MySQL: Boiling JFrogs

isotopp image Kristian Köhntopp -
August 25, 2022
a featured image

A work problem: A commercial application, Artifactory, where we do not control the source or the schema has performance problems involving a certain long running query.

The data size and row counts are not outrageous, and the query itself and the schema are not broken. But the data is very skewed and for certain values the query is very slow, as almost the entire table is selected.

We introduce an experimental covering index, and show a 16x improvement, going from 143s to 9s execution time. We advise the customer to ask for this covering index to be added officially using the normal way through MySQL portal.

Here we go

A call to DBA:

We’ve been investigating performance issues on the Artifactory side and found that our current MySQL primary is sitting at 80-90% I/O utilization. Our next steps would be to see if there is any slow queries without indices or anything else unusual going on from the 3rd party application that we could potentially fix.

How would I get the required access to have a look or is there already data collection in regards to this?

We are running SolarWinds DPM nee Vividcortex, so the easy way out is to point the customer at the SolarWinds access form and wish them luck.

Instead we go and have a look.

The situation on the ground

Artifactory is a product by a company called JFrogs. It stores the output of CI pipelines and serves images for all kinds of backends. For us, mostly Docker.
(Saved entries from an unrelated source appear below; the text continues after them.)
(** [pass_refines] without the program logic. *)
Lemma pass_by_value_spec args CTA CTA_id db w cta :
  heap w !! CTA = Some cta ->
  let r := pass args CTA CTA_id db w in
  let v := pass_by_value args cta CTA_id (fun p => bool_decide (p ∈ fs w)) db in
  trace r.1 = trace w ++ v.1 /\ r.2 = v.2 /\ heap r.1 !! CTA = Some cta /\ fs w ⊆ fs r.1.
Proof.
  intros H. destruct w as [f h t].
  exact (wp_run _ _ _ (pass_refines args CTA CTA_id db f h t cta H)).
Qed.

Lemma loop_keeps_reference args CTA CTA_id names :
  forall w cta, heap w !! CTA = Some cta ->
  heap (loop args CTA CTA_id names w).1 !! CTA = Some cta.
Proof.
  induction names as [|db rest IH]; intros w cta H; simpl; [exact H|].
  destruct (pass_by_value_spec args CTA CTA_id db w cta H) as (_ & _ & Hkeep & _).
  unfold bind. destruct (pass args CTA CTA_id db w) as [w1 [e|[]]]; simpl in *; auto.
Qed.

(** A pass never asks for the reference dataset again. *)
Lemma pass_by_value_no_select args cta CTA_id exist db a :
  Call_select_CTA_reference_dataset a ∉ (pass_by_value args cta CTA_id exist db).1.
Proof.
  unfold PredictTargets.pass_by_value.
  destruct (args !! "inputPath") as [[| | | |inputPath|]|]; simpl;
    try (set_unfold; naive_solver).
  destruct (negb _); simpl; [set_unfold; naive_solver|].
  unfold PredictTargets.search_by_value.
  destruct (getitem ["np_id"; "fp"] _) as [e|q]; [set_unfold; naive_solver|].
  destruct (getitem PredictTargets.search_columns cta) as [e|r]; [set_unfold; naive_solver|].
  unfold PredictTargets.report_by_value.
  destruct (0 <? len _)%nat; [|simpl; set_unfold; naive_solver].
  destruct (args !! "outputPath") as [[| | | |outputPath|]|]; simpl; set_unfold; naive_solver.
Qed.

(** C9.  The loop over the query sets leaves the reference table as it
    found it: the object that [CTA] names holds the same frame after the
    loop as before, whatever the helpers do to the objects they are
    handed.  And what a pass does (the events it adds, how it ends) is the
    by-value reading of the pass: a function of the options, of that
    table, and of the list's own file (whether it exists, what
    [read_csv] finds in it); no pass selects the reference dataset
    again. *)
Theorem reference_read_only args CTA CTA_id names w cta :
  heap w !! CTA = Some cta ->
  heap (loop args CTA CTA_id names w).1 !! CTA = Some cta
  /\ forall db_name w',
      heap w' !! CTA = Some cta ->
      let r := pass args CTA CTA_id db_name w' in
      let v := pass_by_value args cta CTA_id (fun p => bool_decide (p ∈ fs w')) db_name in
      trace r.1 = trace w' ++ v.1 /\ r.2 = v.2 /\ heap r.1 !! CTA = Some cta
      /\ forall a, Call_select_CTA_reference_dataset a ∉ new_events w' r.1.
Proof.
  intros H. split; [by apply loop_keeps_reference|].
  intros db w' H'. destruct (pass_by_value_spec args CTA CTA_id db w' cta H') as (Ht&?&?&?).
  split_and!; [done..|].
  intros a. unfold new_events. rewrite Ht, drop_app_length.
  apply pass_by_value_no_select.
Qed.

(** C6.  A pass whose similarity search returns a frame without rows ends
    without an exception; it neither creates the output directory nor
    calls [rankTargets], so no prediction file is written for the list;
    and the loop goes on with the remaining lists. *)
Theorem empty_search_no_output args CTA CTA_id db_name rest w cta query reference :
  heap w !! CTA = Some cta ->
  Call_Query_conductSS args query reference ∈ new_events w (pass args CTA CTA_id db_name w).1 ->
  len (Query_conductSS args query reference) = O ->
  (pass args CTA CTA_id db_name w).2 = inr PredictTargets.Continue
  /\ (forall e, e ∈ new_events w (pass args CTA CTA_id db_name w).1 ->
       (forall p, e <> Makedirs p) /\ (forall a found p, e <> Call_rankTargets a found p))
  /\ loop args CTA CTA_id (db_name :: rest) w
     = loop args CTA CTA_id rest (pass args CTA CTA_id db_name w).1.
Proof.
  intros H Hin Hlen.
  destruct (pass_by_value_spec args CTA CTA_id db_name w cta H) as (Ht & Hr & _ & _).
  unfold new_events in *. rewrite Ht in *. rewrite drop_app_length in *.
  assert (Hv : exists evs,
             pass_by_value args cta CTA_id (fun p => bool_decide (p ∈ fs w)) db_name
             = (evs, inr PredictTargets.Continue)
             /\ forall e, e ∈ evs ->
                  (forall p, e <> Makedirs p)
                  /\ (forall a found p, e <> Call_rankTargets a found p)).
  { revert Hin. clear Ht Hr. unfold PredictTargets.pass_by_value.
    destruct (args !! "inputPath") as [[| | | |inputPath|]|]; simpl;
      try (intros Hin; set_unfold; naive_solver).
    destruct (negb _); simpl; [intros Hin; set_unfold; naive_solver|].
    unfold PredictTargets.search_by_value.
    destruct (getitem ["np_id"; "fp"] _) as [e|q]; [intros Hin; set_unfold; naive_solver|].
    destruct (getitem PredictTargets.search_columns cta) as [e|r];
      [intros Hin; set_unfold; naive_solver|].
    unfold PredictTargets.report_by_value.
    destruct (0 <? len (Query_conductSS args q r))%nat eqn:Hpos.
    - intros Hin. exfalso.
      assert (Call_Query_conductSS args query reference = Call_Query_conductSS args q r) as E.
      { destruct (args !! "outputPath") as [[| | | |outputPath|]|]; simpl in Hin;
          set_unfold; naive_solver. }
      injection E as -> ->. rewrite Hlen in Hpos. discriminate.
    - intros _. eexists. split; [reflexivity|]. intros e He. set_unfold. naive_solver. }
  destruct Hv as (evs & Hv & Hno). rewrite Hv in *. simpl in *.
  split; [exact Hr|]. split; [exact Hno|].
  unfold bind. destruct (pass args CTA CTA_id db_name w) as [w1 r1]. simpl in *.
  rewrite Hr. reflexivity.
Qed.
The replication hierarchy is present in two AZs, and is comprised of standard bare metal blades. That translates into 16C/32T, 128 GB RAM and 2 TB of local disk. A quick hop onto the box shows a load of 22+, which is very high. We see around 10k-15k SELECT/s, which is unusual for a primary in our database landscape.
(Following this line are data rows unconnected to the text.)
(** [Mapping::remove] on a mapping with unique keys returns the value of
    the key and leaves a mapping with unique keys, without that key, and
    the same value for every other key. *)
Lemma mapping_remove_spec (k : Value) (m : Mapping_t) :
  keys_unique m ->
  mapping_get k m = fst (mapping_remove k m) /\
  keys_unique (snd (mapping_remove k m)) /\
  (forall k', mapping_get k' (snd (mapping_remove k m)) =
              if value_eqb k' k then None else mapping_get k' m).
Proof.
  intros Hu. unfold mapping_remove.
  destruct (mapping_split k m) as [[[pre [k0 v]] post]|] eqn:Hs.
  - destruct (mapping_split_spec _ _ _ _ _ Hs) as [Hm Hk]. simpl in Hk.
    apply value_eqb_true in Hk.
    assert (Hu' : keys_unique (pre ++ post)).
    { unfold keys_unique in *. subst m. rewrite map_app in *. simpl in Hu.
      eapply NoDup_remove_1. exact Hu. }
    assert (Hnot : ~ In (canon k0) (map (fun kv => canon (fst kv)) (pre ++ post))).
    { unfold keys_unique in *. subst m. rewrite map_app in *. simpl in Hu.
      eapply NoDup_remove_2. exact Hu. }
    set (m' := match rev post with [] => pre | last :: rmid => pre ++ last :: rev rmid end).
    assert (Hp : Permutation (pre ++ post) m').
    { subst m'. destruct (rev post) as [|last rmid] eqn:Hr.
      - apply (f_equal (@rev _)) in Hr. rewrite rev_involutive in Hr. subst post.
        rewrite app_nil_r. reflexivity.
      - apply (f_equal (@rev _)) in Hr. rewrite rev_involutive in Hr. simpl in Hr.
        subst post. apply Permutation_app_head. symmetry. apply Permutation_cons_append. }
    simpl. split; [|split].
    + unfold mapping_get. rewrite Hs. reflexivity.
    + eapply keys_unique_perm; eauto.
    + intros k'. rewrite <- (mapping_get_perm k' _ _ Hp Hu').
      destruct (value_eqb k' k) eqn:E.
      * apply value_eqb_true in E.
        destruct (mapping_get k' (pre ++ post)) as [w|] eqn:Hw; [|reflexivity].
        destruct (mapping_get_In _ _ _ Hw) as [k1 [Hin Hc]].
        exfalso. apply Hnot. apply in_map_iff. exists (k1, w). simpl.
        split; [congruence|exact Hin].
      * subst m. rewrite mapping_get_skip; [reflexivity|].
        simpl. apply value_eqb_false. apply value_eqb_false in E. congruence.
  - simpl. split; [|split].
    + unfold mapping_get. rewrite Hs. reflexivity.
    + exact Hu.
    + intros k'. destruct (value_eqb k' k) eqn:E; [|reflexivity].
      apply value_eqb_true in E. rewrite (mapping_get_canon _ _ _ E).
      unfold mapping_get. rewrite Hs. reflexivity.
Qed.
The data directory has a total size of some 400 GB, and the Resident Set Size of the mysqld is aroudn 100 GB, fully grown. That is pretty large for such a small database.
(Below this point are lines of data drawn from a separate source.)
(** * simpledb: branchless lower bound, B+tree nodes, B+tree, buffer manager

  A shallow embedding of
    - include/simpledb/binary_search.h   (lower_bound_branchless)
    - include/simpledb/btree.h           (Node, InnerNode, LeafNode, BTree)
    - include/simpledb/buffer_manager.h, src/buffer_manager.cc
  and the properties of these that the specification states. *)

From Stdlib Require Import ZArith Lia Bool List.
From stdpp Require Import base option list gmap.

Local Open Scope nat_scope.

(** ** binary_search.h *)

Section lower_bound.
(** [It] is an iterator into contiguous storage; the range [[low, up)] is
    the list of the elements it spans.  [size_t] positions are natural
    numbers: they never exceed [up - low].  A read outside the range has
    no defined result and yields [None]. *)
Context {T : Type}.
Variable cmp : T → T → bool.

(** The body of [while (auto half = l / 2)], one iteration per unit of
    [fuel]; the loop is left when [half] is zero. *)
Fixpoint lbb_loop (fuel : nat) (rng : list T) (val : T) (i l : nat)
  : option (nat * nat) :=
  let half := l / 2 in
  if Nat.eqb half 0 then Some (i, l)
  else match fuel with
       | O => None
       | S fuel' =>
           mid ← rng !! (i + half);
           let i' := if cmp mid val then i + half else i in
           lbb_loop fuel' rng val i' (l - half)
       end.

Definition lower_bound_branchless (rng : list T) (val : T) : option nat :=
  let l := length rng in
  if Nat.eqb l 0 then Some 0
  else
    '(i, _) ← lbb_loop l rng val 0 l;
    x ← rng !! i;
    Some (if cmp x val then S i else i).

(** The reference of the specification: the smallest index [i] in
    [[0, len]] whose element is not less than [val], [len] if none. *)
Fixpoint reference_lower_bound (rng : list T) (val : T) : nat :=
  match rng with
  | [] => 0
  | x :: rest => if cmp x val then S (reference_lower_bound rest val) else 0
  end.

(** Sorted under the comparator: no later element is less than an
    earlier one. *)
Definition sorted_under (rng : list T) : Prop :=
  ∀ i j x y, i < j → rng !! i = Some x → rng !! j = Some y → cmp y x = false.
End lower_bound.

(** ** btree.h: nodes *)

(** [uint16_t] arithmetic wraps modulo 2^16. *)
Definition u16 (n : nat) : nat := n mod 2 ^ 16.

(** C arrays of [uint64_t] cells.  An access outside the array has no
  defined result: [None]. *)
Module Mem.
Definition store (a : list Z) (i : nat) (x : Z) : option (list Z) :=
  if decide (i < length a) then Some (<[i:=x]> a) else None.

(** [memmove(&a[dst], &a[src], n * sizeof(cell))]: the [n] cells are
    copied as if through a temporary buffer. *)
Definition memmove (a : list Z) (dst src n : nat) : option (list Z) :=
  if decide (src + n ≤ length a ∧ dst + n ≤ length a)
  then Some (take dst a ++ take n (drop src a) ++ drop (dst + n) a)
  else None.

(** The iterator range [[&a[0], &a[n])]. *)
Definition range (a : list Z) (n : nat) : option (list Z) :=
  if decide (n ≤ length a) then Some (take n a) else None.
End Mem.

(** A page viewed as a node.  The tree is instantiated as in the
  repository, [BTree<uint64_t, uint64_t, std::less<>>]: keys and values
  are [uint64_t], the comparator is [<], and [InnerNode] and [LeafNode]
  have the same layout, the header [{level, count}], [keys[kCapacity]],
  and then [kCapacity] 64-bit cells which are [children] of an inner node
  and [values] of a leaf.  [slots] are these cells. *)
Record Node := mkNode {
  level : nat;       (* uint16_t *)
  count : nat;       (* uint16_t *)
  keys : list Z;
  slots : list Z
}.

Definition is_leaf (nd : Node) : bool := Nat.eqb (level nd) 0.

Section nodes.
(** [PageSize] is the template parameter; [sizeof(Node)] is 4 and a key
    with its value or child takes 16 bytes. *)
Variable PageSize : nat.
(** [NDEBUG]: whether [assert] is compiled out. *)
Variable NDEBUG : bool.

(** [assert(c)]: aborts when [c] is false, unless compiled out, in which
    case [c] is not evaluated. *)
Definition cassert (c : option bool) : option unit :=
  if NDEBUG then Some ()
  else b ← c; if b : bool then Some () else None.

(** The loop [for (i = newCount; i < count; ++i)] of both [split]s, with
    [n] iterations left. *)
Fixpoint copy_upper (n i newCount : nat) (ks vs oks ovs : list Z)
  : option (list Z * list Z) :=
  match n with
  | O => Some (oks, ovs)
  | S n' =>
      k ← ks !! i;
      oks' ← Mem.store oks (i - newCount) k;
      v ← vs !! i;
      ovs' ← Mem.store ovs (i - newCount) v;
      copy_upper n' (S i) newCount ks vs oks' ovs'
  end.

Definition InnerNode_kCapacity : nat := (PageSize - 4) / (8 + 8).
Definition LeafNode_kCapacity : nat := (PageSize - 4) / (8 + 8).

(** *** InnerNode *)

Definition InnerNode_has_space (nd : Node) : bool :=
  count nd <? InnerNode_kCapacity.

Definition InnerNode_lower_bound (nd : Node) (key : Z) : option (nat * bool) :=
  if Nat.eqb (count nd) 0 then Some (0, false)
  else
    rng ← Mem.range (keys nd) (count nd - 1);
    i ← lower_bound_branchless Z.ltb rng key;
    if i <? count nd - 1
    then x ← keys nd !! i; Some (i, Z.eqb x key)
    else Some (i, false).

Definition InnerNode_insert_split (nd : Node) (key : Z) (split_page : Z)
  : option Node :=
  _ ← cassert (Some (InnerNode_has_space nd));
  '(pos, found) ← InnerNode_lower_bound nd key;
  _ ← cassert (Some (negb found));
  '(ks, cs) ←
    (if pos + 1 <? count nd
     then ks ← Mem.memmove (keys nd) (pos + 1) pos (count nd - pos - 1);
          cs ← Mem.memmove (slots nd) (pos + 1) pos (count nd - pos);
          Some (ks, cs)
     else Some (keys nd, slots nd));
  ks ← Mem.store ks pos key;
  cs ← Mem.store cs (pos + 1) split_page;
  Some {| level := level nd; count := u16 (count nd + 1);
          keys := ks; slots := cs |}.

(** [split] returns this node, the node written into [buffer], and the
    separator key. *)
Definition InnerNode_split (nd : Node) (buffer : Node)
  : option (Node * Node * Z) :=
  let other_count := count nd / 2 in
  let newCount := count nd - other_count in
  '(oks, ocs) ← copy_upper (count nd - newCount) newCount newCount
                  (keys nd) (slots nd) (keys buffer) (slots buffer);
  if Nat.eqb newCount 0 then None
  else
    sep ← keys nd !! (newCount - 1);
    Some ({| level := level nd; count := newCount;
             keys := keys nd; slots := slots nd |},
          {| level := level nd; count := other_count;
             keys := oks; slots := ocs |},
          sep).

Definition InnerNode_get_key_vector (nd : Node) : list Z :=
  take (count nd - 1) (keys nd).

Definition InnerNode_get_children_vector (nd : Node) : list Z :=
  take (count nd) (slots nd).

(** *** LeafNode *)

Definition LeafNode_has_space (nd : Node) : bool :=
  count nd <? LeafNode_kCapacity.

Definition LeafNode_lower_bound (nd : Node) (key : Z) : option (nat * bool) :=
  if Nat.eqb (count nd) 0 then Some (0, false)
  else
    rng ← Mem.range (keys nd) (count nd);
    i ← lower_bound_branchless Z.ltb rng key;
    if i <? count nd
    then x ← keys nd !! i; Some (i, Z.eqb x key)
    else Some (i, false).

Definition LeafNode_insert (nd : Node) (key value : Z) : option Node :=
  _ ← cassert (Some (LeafNode_has_space nd));
  '(pos, found) ← LeafNode_lower_bound nd key;
  if found : bool then
    vs ← Mem.store (slots nd) pos value;
    Some {| level := level nd; count := count nd;
            keys := keys nd; slots := vs |}
  else
    ks ← Mem.memmove (keys nd) (pos + 1) pos (count nd - pos);
    vs ← Mem.memmove (slots nd) (pos + 1) pos (count nd - pos);
    ks ← Mem.store ks pos key;
    vs ← Mem.store vs pos value;
    Some {| level := level nd; count := u16 (count nd + 1);
            keys := ks; slots := vs |}.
We see a low read load, so the Working Set Size (WSS) still fits into the InnoDB Buffer Pool. The write load is rather high (hundreds of writes per second, spiking into several thousands), which is very weird for a thing that is supposed to be a metadata store for images.

The replica pool is completely idle: We see the write load being replicated, but there are no client connections outside the monitoring. Artifactory is an external product and it knows nothing about replication. It does not split read and write handles, and so all of its traffic hits the primary and only the primary. It does not scale.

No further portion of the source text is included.